Cynics and nihilists step ahead of rest of society

Those who embody this idea of the ‘absence of hope’ are probably the most hopeful people of all: they recognize the futility of ordinary living, the monotony of scheduled time and movements, the incongruity of the pre-ordained social desires of financial security, career contentedness and family rearing.

Those who refuse, who say “no”, while being burdened with a heavy head and a heavy heart, ultimately know that there is something more to life than this, but by themselves they cannot change it.

And while they are ostracized, demonized, stigmatized as being outside the social order (because by saying “no” they call into question the motivations of “happiness” or “living” that most people abide by), they perhaps are the people who have the answers (or at least the diagnoses) of how to fundamentally and truly change the world for the better.

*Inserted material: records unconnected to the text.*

(** * Autoregressive sampling of the GPT inference notebook

    A shallow embedding of [top_k_logits] and [sample] from
    [notebooks/GPT_model_inference.ipynb], together with the tensor
    primitives of the array library they call ([topk], [softmax],
    [multinomial], [cat], slicing).

    Conventions of the embedding:
    - a tensor of shape [(b, t)] is the list of its [b] rows, each a list of
      [t] entries; a tensor of shape [(b, t, V)] is a list of lists of rows;
    - token identifiers ([torch.long]) are integers [Z];
    - a floating-point score is an extended real: the special values
      [NaN], [-inf], [+inf] behave as IEEE 754 prescribes, a finite value
      is the real number it stands for;
    - what the array library computes with rounding, or leaves to its
      implementation, is not fixed here: the quotient of two finite values,
      the probabilities of a softmax and the order in which [topk] returns
      equal values are the three fields of a parameter [lib], of which only
      what every implementation guarantees is assumed ([faithful]);
    - the model and the ambient random generator are parameters of the
      development; every forward call is recorded in a trace so that
      statements about what the predictor is shown can be made. *)

From Stdlib Require Import Reals Lra Lia ZArith List Bool Permutation Sorted
  FunctionalExtensionality.
Import ListNotations.

Set Implicit Arguments.

(** ** Extended real scores *)

Inductive score : Type :=
| NaN
| NegInf
| Fin (r : R)
| PosInf.

Definition Rltb (a b : R) : bool := if Rlt_dec a b then true else false.

(** The comparison [a < b] of floating-point values: false as soon as one
    side is [NaN]. *)
Definition score_ltb (a b : score) : bool :=
  match a, b with
  | NaN, _ => false
  | _, NaN => false
  | NegInf, NegInf => false
  | NegInf, _ => true
  | Fin _, NegInf => false
  | Fin x, Fin y => Rltb x y
  | Fin _, PosInf => true
  | PosInf, _ => false
  end.

(** The order [topk] sorts by: [NaN] counts as the greatest value, equal
    values compare in both directions. *)
Definition topk_geb (a b : score) : bool :=
  match a, b with
  | NaN, _ => true
  | _, NaN => false
  | _, _ => negb (score_ltb a b)
  end.

Definition is_fin (s : score) : Prop :=
  match s with Fin _ => True | _ => False end.

Definition is_finb (s : score) : bool :=
  match s with Fin _ => true | _ => false end.

(** ** Exceptions *)

Inductive exn : Type := RuntimeError | IndexError.

Inductive result (A : Type) : Type :=
| Ok (a : A)
| Raise (e : exn).

Arguments Ok {A} a.
Arguments Raise {A} e.

Definition rbind {A B} (r : result A) (f : A -> result B) : result B :=
  match r with
  | Ok a => f a
  | Raise e => Raise e
  end.

Fixpoint mapM_result {A B} (f : A -> result B) (l : list A) : result (list B) :=
  match l with
  | [] => Ok []
  | a :: l' =>
      rbind (f a) (fun b => rbind (mapM_result f l') (fun bs => Ok (b :: bs)))
  end.

(** ** The array library *)

(** Entries paired with their position. *)
Definition indexed {A} (l : list A) : list (nat * A) :=
  combine (seq 0 (length l)) l.

(** Descending: every entry is at least every later one. *)
Definition descending (s : list (nat * score)) : Prop :=
  StronglySorted (fun p q => topk_geb (snd p) (snd q) = true) s.

(** The row has a proper softmax: no [NaN], no [+inf] (whose exponential
    makes the sum infinite and every quotient undefined) and at least one
    finite entry (otherwise the sum of exponentials is 0). *)
Definition softmax_defined (row : list score) : bool :=
  forallb (fun s => match s with NaN | PosInf => false | _ => true end) row
  && existsb is_finb row.

(** What the source takes from the array library and the library computes
    in floating point or leaves to its implementation:
    - [topk_order row k], the [k] entries [torch.topk] selects from [row],
      each with its position; which of several equal values is selected,
      and in which order equal values are returned, is not specified;
    - [true_divide a t], the quotient of a finite [a] by a finite [t]
      other than 0: rounded, and infinite when it overflows;
    - [softmax_prob row j], the probability [F.softmax] computes at
      position [j] of a row that has a proper softmax: a rounded quotient
      of a rounded exponential. *)
Record torch : Type := {
  topk_order : list score -> nat -> list (nat * score);
  true_divide : R -> R -> score;
  softmax_prob : list score -> nat -> R
}.

(** What every implementation guarantees. The entries [topk] selects are
    the first [k] of a descending arrangement of the row. In a row with a
    proper softmax no probability is negative, and a finite entry that no
    entry exceeds has a positive probability: its exponential, taken after
    the largest entry has been subtracted, is 1, and the sum of
    exponentials is at most the length of the row. *)
Record faithful (lib : torch) : Prop := {
  order_ok :
    forall row k, k <= length row ->
      exists s, Permutation s (indexed row) /\ descending s /\
                topk_order lib row k = firstn k s;
  prob_nonneg :
    forall row j, softmax_defined row = true -> (0 <= softmax_prob lib row j)%R;
  prob_pos :
    forall row j r,
      softmax_defined row = true -> nth_error row j = Some (Fin r) ->
      Forall (fun s => topk_geb (Fin r) s = true) row ->
      (0 < softmax_prob lib row j)%R
}.

(** *** An implementation with exact arithmetic and a stable order *)

(** Stable insertion into a descending list: the new entry, which comes
    from an earlier position than every entry of [s], stays in front of the
    entries it is not smaller than. *)
Fixpoint insert_desc (p : nat * score) (s : list (nat * score)) : list (nat * score) :=
  match s with
  | [] => [p]
  | q :: s' => if topk_geb (snd p) (snd q) then p :: s else q :: insert_desc p s'
  end.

Those people who are depressed do not “settle” for depression; they tolerate it. They tolerate it because they must.

To be “happy” on the outside but somehow “incomplete” on the inside (whatever that truly means, another term lifted from the discourse of the “joyless society”), this is a phenomenon not only ubiquitous but celebrated today, a condition anathema to those melancholiacs, cynics, nihilists perceived to be one step behind but in reality are ten steps ahead.

Ernest Hemingway once said, “The world is a fine place and worth fighting for…” Perhaps it is those happy types who are the ones too willing to “leave it,” not those afflicted with depression.